The required output is every record, reproduced exactly.

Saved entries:
/---

(* ===== verification/Sha2Unrolled.v ===== *)
(** * SHA-256: the unrolled compression (sha2.c, SHA2_UNROLL_TRANSFORM)

    The variant of [SHA256_Transform] that the library can be compiled with:
    the rounds are macros whose arguments rotate instead of the registers.  It
    is the same function as the one in [Sha2], with the same errors. *)

From S2P Require Import Prelude Sha2.

(** A use of a macro assigns to its [d] and [h] and to the buffer. *)
Definition macro : Type :=
  Z → Z → Z → Z → Z → Z → Z → Z → Z → list byte → outcome (Z * Z * list byte).

Definition ROUND256_0_TO_15 (data : data_ptr) : macro := fun j a b c d e f g h buf =>
  w ← data_word data buf j;
  buf ← store32 buf j (REVERSE32 w);
  k ← K256_at j;
  w ← load32 buf j;
  let T1 := h +w Sigma1_256 e +w Ch e f g +w k +w w in
  Ok (d +w T1, T1 +w Sigma0_256 a +w Maj a b c, buf).
Definition ROUND256 : macro := fun j a b c d e f g h buf =>
  s0 ← load32 buf (Z.land (j + 1) 0x0f);
  s1 ← load32 buf (Z.land (j + 14) 0x0f);
  w9 ← load32 buf (Z.land (j + 9) 0x0f);
  w ← load32 buf (Z.land j 0x0f);
  let w := w +w (sigma1_256 s1 +w w9 +w sigma0_256 s0) in
  buf ← store32 buf (Z.land j 0x0f) w;
  k ← K256_at j;
  let T1 := h +w Sigma1_256 e +w Ch e f g +w k +w w in
  Ok (d +w T1, T1 +w Sigma0_256 a +w Maj a b c, buf).

(** The body of both [do] loops. *)
Definition eight (R : macro) (j : Z) (s : words) (buf : list byte) : outcome (words * list byte) :=
  let '(Words a b c d e f g h) := s in
  '(d, h, buf) ← R j a b c d e f g h buf;
  '(c, g, buf) ← R (j + 1) h a b c d e f g buf;
  '(b, f, buf) ← R (j + 2) g h a b c d e f buf;
  '(a, e, buf) ← R (j + 3) f g h a b c d e buf;
  '(h, d, buf) ← R (j + 4) e f g h a b c d buf;
  '(g, c, buf) ← R (j + 5) d e f g h a b c buf;
  '(f, b, buf) ← R (j + 6) c d e f g h a b buf;
  '(e, a, buf) ← R (j + 7) b c d e f g h a buf;
  Ok (Words a b c d e f g h, buf).
Fixpoint eights (n : nat) (R : macro) (j : Z) (s : words) (buf : list byte) : outcome (words * list byte) :=
  match n with
  | O => Ok (s, buf)
  | S n => '(s, buf) ← eight R j s buf; eights n R (j + 8) s buf
  end.

Definition SHA256_Transform_unrolled (context : SHA256_CTX) (data : data_ptr) : outcome SHA256_CTX :=
  '(s, buf) ← eights 2 (ROUND256_0_TO_15 data) 0 (state context) (buffer context);
  '(s, buf) ← eights 6 ROUND256 16 s buf;
  Ok (Ctx (add_words (state context) s) (bitcount context) buf).

(** ** Equivalence *)

(** A round of the rolled loops, by the macro that rotates nothing. *)
Definition by_macro (step : Z → words → list byte → outcome (words * list byte)) (R : macro) : Prop :=
  ∀ j a b c d e f g h buf, step j (Words a b c d e f g h) buf =
    '(d, h, buf) ← R j a b c d e f g h buf; Ok (Words h a b c d e f g, buf).
Lemma add32_assoc_word a b c : a +w b +w c = a +w (b +w c).
Proof. unfold add32, u32. rewrite Zplus_mod_idemp_l, Zplus_mod_idemp_r. f_equal. lia. Qed.
Lemma load_round_macro data : by_macro (load_round data) (ROUND256_0_TO_15 data).
Proof.
  intros j a b c d e f g h buf. unfold load_round, ROUND256_0_TO_15.
  destruct (data_word data buf j) as [w|]; [|done]. ostep. destruct (store32 buf j _) as [buf'|]; [|done]. ostep.
  destruct (K256_at j) as [k|]; [|done]. ostep. destruct (load32 buf' j) as [w'|]; [|done]. ostep.
  unfold round. cbn [wa wb wc wd we wf wg wh]. by rewrite (add32_assoc_word _ (Sigma0_256 a)).
Qed.
Lemma mix_round_macro : by_macro mix_round ROUND256.
Proof.
  intros j a b c d e f g h buf. unfold mix_round, ROUND256.
  destruct (load32 buf (Z.land (j + 1) 0x0f)) as [s0|]; [|done]. ostep.
  destruct (load32 buf (Z.land (j + 14) 0x0f)) as [s1|]; [|done]. ostep.
  destruct (load32 buf (Z.land (j + 9) 0x0f)) as [w9|]; [|done]. ostep.
  destruct (load32 buf (Z.land j 0x0f)) as [w|]; [|done]. ostep.
  destruct (store32 buf _ _) as [buf'|]; [|done]. ostep. destruct (K256_at j) as [k|]; [|done]. ostep.
  unfold round. cbn [wa wb wc wd we wf wg wh]. by rewrite (add32_assoc_word _ (Sigma0_256 a)).
Qed.

Section Unroll.
Context (step : Z → words → list byte → outcome (words * list byte)) (R : macro).
Hypothesis Hstep : by_macro step R.
Lemma eight_rounds j s buf : rounds 8 step j s buf = eight R j s buf.
Proof using Hstep.
  destruct s as [a b c d e f g h]. unfold eight. cbn [rounds].
  replace (j + 2) with (j + 1 + 1) by lia. replace (j + 3) with (j + 1 + 1 + 1) by lia.
  replace (j + 4) with (j + 1 + 1 + 1 + 1) by lia. replace (j + 5) with (j + 1 + 1 + 1 + 1 + 1) by lia.
  replace (j + 6) with (j + 1 + 1 + 1 + 1 + 1 + 1) by lia. replace (j + 7) with (j + 1 + 1 + 1 + 1 + 1 + 1 + 1) by lia.
  do 8 (rewrite Hstep; match goal with |- context [R ?i ?a ?b ?c ?d ?e ?f ?g ?h ?l] =>
    destruct (R i a b c d e f g h l) as [[[? ?] ?]|]; [|done] end; ostep).
  done.
Qed.
Lemma eights_rounds n : ∀ j s buf, rounds (8 * n) step j s buf = eights n R j s buf.
Proof using Hstep.
  induction n as [|n IH]; intros j s buf; [done|]. replace (8 * S n)%nat with (8 + 8 * n)%nat by lia.
  cbn [eights]. rewrite <-eight_rounds.
  assert (∀ m k i t l, rounds (m + k) step i t l = '(t, l) ← rounds m step i t l; rounds k step (i + Z.of_nat m) t l) as Hadd.
  { induction m as [|m IHm]; intros k i t l; cbn [rounds Nat.add].
    - ostep. f_equal. lia.
    - destruct (step i t l) as [[t' l']|]; [|done]. ostep. rewrite IHm. destruct (rounds m step (i + 1) t' l') as [[t2 l2]|]; [|done].
      ostep. f_equal. lia. }
  rewrite Hadd. destruct (rounds 8 step j s buf) as [[t l]|]; [|done]. ostep. by rewrite IH.
Qed.
End Unroll.

(** The unrolled compression is the rolled one, on every context and all data,
    errors included. *)
Theorem transform_unrolled context data : SHA256_Transform_unrolled context data = SHA256_Transform context data.
Proof.
  unfold SHA256_Transform_unrolled, SHA256_Transform.
  rewrite <-(eights_rounds _ _ (load_round_macro data)). change (8 * 2)%nat with 16%nat.
  destruct (rounds 16 (load_round data) 0 (state context) (buffer context)) as [[s buf]|]; [|done]. ostep.
  rewrite <-(eights_rounds _ _ mix_round_macro). done.
Qed.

\---

RESULT FOR THIS TASK:
(* ===== verification/Sha2Unrolled.v ===== *)
(** * SHA-256: the unrolled compression (sha2.c, SHA2_UNROLL_TRANSFORM)

    The variant of [SHA256_Transform] that the library can be compiled with:
    the rounds are macros whose arguments rotate instead of the registers.  It
    is the same function as the one in [Sha2], with the same errors. *)

From S2P Require Import Prelude Sha2.

(** A use of a macro assigns to its [d] and [h] and to the buffer. *)
Definition macro : Type :=
  Z → Z → Z → Z → Z → Z → Z → Z → Z → list byte → outcome (Z * Z * list byte).

Definition ROUND256_0_TO_15 (data : data_ptr) : macro := fun j a b c d e f g h buf =>
  w ← data_word data buf j;
  buf ← store32 buf j (REVERSE32 w);
  k ← K256_at j;
  w ← load32 buf j;
  let T1 := h +w Sigma1_256 e +w Ch e f g +w k +w w in
  Ok (d +w T1, T1 +w Sigma0_256 a +w Maj a b c, buf).
Definition ROUND256 : macro := fun j a b c d e f g h buf =>
  s0 ← load32 buf (Z.land (j + 1) 0x0f);
  s1 ← load32 buf (Z.land (j + 14) 0x0f);
  w9 ← load32 buf (Z.land (j + 9) 0x0f);
  w ← load32 buf (Z.land j 0x0f);
  let w := w +w (sigma1_256 s1 +w w9 +w sigma0_256 s0) in
  buf ← store32 buf (Z.land j 0x0f) w;
  k ← K256_at j;
  let T1 := h +w Sigma1_256 e +w Ch e f g +w k +w w in
  Ok (d +w T1, T1 +w Sigma0_256 a +w Maj a b c, buf).

(** The body of both [do] loops. *)
Definition eight (R : macro) (j : Z) (s : words) (buf : list byte) : outcome (words * list byte) :=
  let '(Words a b c d e f g h) := s in
  '(d, h, buf) ← R j a b c d e f g h buf;
  '(c, g, buf) ← R (j + 1) h a b c d e f g buf;
  '(b, f, buf) ← R (j + 2) g h a b c d e f buf;
  '(a, e, buf) ← R (j + 3) f g h a b c d e buf;
  '(h, d, buf) ← R (j + 4) e f g h a b c d buf;
  '(g, c, buf) ← R (j + 5) d e f g h a b c buf;
  '(f, b, buf) ← R (j + 6) c d e f g h a b buf;
  '(e, a, buf) ← R (j + 7) b c d e f g h a buf;
  Ok (Words a b c d e f g h, buf).
Fixpoint eights (n : nat) (R : macro) (j : Z) (s : words) (buf : list byte) : outcome (words * list byte) :=
  match n with
  | O => Ok (s, buf)
  | S n => '(s, buf) ← eight R j s buf; eights n R (j + 8) s buf
  end.

Definition SHA256_Transform_unrolled (context : SHA256_CTX) (data : data_ptr) : outcome SHA256_CTX :=
  '(s, buf) ← eights 2 (ROUND256_0_TO_15 data) 0 (state context) (buffer context);
  '(s, buf) ← eights 6 ROUND256 16 s buf;
  Ok (Ctx (add_words (state context) s) (bitcount context) buf).

(** ** Equivalence *)

(** A round of the rolled loops, by the macro that rotates nothing. *)
Definition by_macro (step : Z → words → list byte → outcome (words * list byte)) (R : macro) : Prop :=
  ∀ j a b c d e f g h buf, step j (Words a b c d e f g h) buf =
    '(d, h, buf) ← R j a b c d e f g h buf; Ok (Words h a b c d e f g, buf).
Lemma add32_assoc_word a b c : a +w b +w c = a +w (b +w c).
Proof. unfold add32, u32. rewrite Zplus_mod_idemp_l, Zplus_mod_idemp_r. f_equal. lia. Qed.
Lemma load_round_macro data : by_macro (load_round data) (ROUND256_0_TO_15 data).
Proof.
  intros j a b c d e f g h buf. unfold load_round, ROUND256_0_TO_15.
  destruct (data_word data buf j) as [w|]; [|done]. ostep. destruct (store32 buf j _) as [buf'|]; [|done]. ostep.
  destruct (K256_at j) as [k|]; [|done]. ostep. destruct (load32 buf' j) as [w'|]; [|done]. ostep.
  unfold round. cbn [wa wb wc wd we wf wg wh]. by rewrite (add32_assoc_word _ (Sigma0_256 a)).
Qed.
Lemma mix_round_macro : by_macro mix_round ROUND256.
Proof.
  intros j a b c d e f g h buf. unfold mix_round, ROUND256.
  destruct (load32 buf (Z.land (j + 1) 0x0f)) as [s0|]; [|done]. ostep.
  destruct (load32 buf (Z.land (j + 14) 0x0f)) as [s1|]; [|done]. ostep.
  destruct (load32 buf (Z.land (j + 9) 0x0f)) as [w9|]; [|done]. ostep.
  destruct (load32 buf (Z.land j 0x0f)) as [w|]; [|done]. ostep.
  destruct (store32 buf _ _) as [buf'|]; [|done]. ostep. destruct (K256_at j) as [k|]; [|done]. ostep.
  unfold round. cbn [wa wb wc wd we wf wg wh]. by rewrite (add32_assoc_word _ (Sigma0_256 a)).
Qed.

Section Unroll.
Context (step : Z → words → list byte → outcome (words * list byte)) (R : macro).
Hypothesis Hstep : by_macro step R.
Lemma eight_rounds j s buf : rounds 8 step j s buf = eight R j s buf.
Proof using Hstep.
  destruct s as [a b c d e f g h]. unfold eight. cbn [rounds].
  replace (j + 2) with (j + 1 + 1) by lia. replace (j + 3) with (j + 1 + 1 + 1) by lia.
  replace (j + 4) with (j + 1 + 1 + 1 + 1) by lia. replace (j + 5) with (j + 1 + 1 + 1 + 1 + 1) by lia.
  replace (j + 6) with (j + 1 + 1 + 1 + 1 + 1 + 1) by lia. replace (j + 7) with (j + 1 + 1 + 1 + 1 + 1 + 1 + 1) by lia.
  do 8 (rewrite Hstep; match goal with |- context [R ?i ?a ?b ?c ?d ?e ?f ?g ?h ?l] =>
    destruct (R i a b c d e f g h l) as [[[? ?] ?]|]; [|done] end; ostep).
  done.
Qed.
Lemma eights_rounds n : ∀ j s buf, rounds (8 * n) step j s buf = eights n R j s buf.
Proof using Hstep.
  induction n as [|n IH]; intros j s buf; [done|]. replace (8 * S n)%nat with (8 + 8 * n)%nat by lia.
  cbn [eights]. rewrite <-eight_rounds.
  assert (∀ m k i t l, rounds (m + k) step i t l = '(t, l) ← rounds m step i t l; rounds k step (i + Z.of_nat m) t l) as Hadd.
  { induction m as [|m IHm]; intros k i t l; cbn [rounds Nat.add].
    - ostep. f_equal. lia.
    - destruct (step i t l) as [[t' l']|]; [|done]. ostep. rewrite IHm. destruct (rounds m step (i + 1) t' l') as [[t2 l2]|]; [|done].
      ostep. f_equal. lia. }
  rewrite Hadd. destruct (rounds 8 step j s buf) as [[t l]|]; [|done]. ostep. by rewrite IH.
Qed.
End Unroll.

(** The unrolled compression is the rolled one, on every context and all data,
    errors included. *)
Theorem transform_unrolled context data : SHA256_Transform_unrolled context data = SHA256_Transform context data.
Proof.
  unfold SHA256_Transform_unrolled, SHA256_Transform.
  rewrite <-(eights_rounds _ _ (load_round_macro data)). change (8 * 2)%nat with 16%nat.
  destruct (rounds 16 (load_round data) 0 (state context) (buffer context)) as [[s buf]|]; [|done]. ostep.
  rewrite <-(eights_rounds _ _ mix_round_macro). done.
Qed.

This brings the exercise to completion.